___ Provided entries ___
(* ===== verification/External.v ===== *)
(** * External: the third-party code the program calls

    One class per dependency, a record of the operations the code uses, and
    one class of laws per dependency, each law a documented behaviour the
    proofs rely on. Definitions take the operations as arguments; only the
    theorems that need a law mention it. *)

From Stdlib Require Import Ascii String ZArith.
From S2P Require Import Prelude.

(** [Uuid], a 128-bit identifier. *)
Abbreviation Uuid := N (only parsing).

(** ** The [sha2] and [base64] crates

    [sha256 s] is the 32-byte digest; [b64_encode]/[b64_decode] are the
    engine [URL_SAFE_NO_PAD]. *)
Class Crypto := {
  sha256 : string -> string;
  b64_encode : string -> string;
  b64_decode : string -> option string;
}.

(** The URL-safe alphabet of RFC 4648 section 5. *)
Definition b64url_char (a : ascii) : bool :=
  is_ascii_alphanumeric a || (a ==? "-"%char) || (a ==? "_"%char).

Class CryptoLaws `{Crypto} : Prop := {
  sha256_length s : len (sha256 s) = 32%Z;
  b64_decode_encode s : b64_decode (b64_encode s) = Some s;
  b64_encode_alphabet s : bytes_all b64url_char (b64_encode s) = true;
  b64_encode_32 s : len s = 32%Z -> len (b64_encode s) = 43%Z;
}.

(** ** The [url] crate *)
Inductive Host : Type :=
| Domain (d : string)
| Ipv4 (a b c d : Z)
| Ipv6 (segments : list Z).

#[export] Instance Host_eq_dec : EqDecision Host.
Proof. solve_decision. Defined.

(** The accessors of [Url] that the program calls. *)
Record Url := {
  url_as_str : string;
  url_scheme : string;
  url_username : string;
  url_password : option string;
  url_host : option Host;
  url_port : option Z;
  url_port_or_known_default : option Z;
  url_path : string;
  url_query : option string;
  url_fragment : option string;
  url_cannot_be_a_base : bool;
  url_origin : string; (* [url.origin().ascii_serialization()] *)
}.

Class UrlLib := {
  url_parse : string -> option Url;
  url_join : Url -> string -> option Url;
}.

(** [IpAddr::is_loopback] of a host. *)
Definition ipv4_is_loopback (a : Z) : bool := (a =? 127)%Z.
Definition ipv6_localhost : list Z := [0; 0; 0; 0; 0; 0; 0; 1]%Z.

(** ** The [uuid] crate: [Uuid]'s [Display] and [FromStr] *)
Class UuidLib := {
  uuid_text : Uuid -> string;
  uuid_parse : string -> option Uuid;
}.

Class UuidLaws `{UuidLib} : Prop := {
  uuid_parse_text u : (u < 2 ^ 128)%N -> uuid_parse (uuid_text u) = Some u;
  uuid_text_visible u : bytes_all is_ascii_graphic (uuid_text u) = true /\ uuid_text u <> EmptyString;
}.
___
▶ **Task requirements**
Where does the string "true" appear in the records? Copy every line that holds it.

▶ **Output of the exercise**
  b64_encode_alphabet s : bytes_all b64url_char (b64_encode s) = true;
  uuid_text_visible u : bytes_all is_ascii_graphic (uuid_text u) = true /\ uuid_text u <> EmptyString;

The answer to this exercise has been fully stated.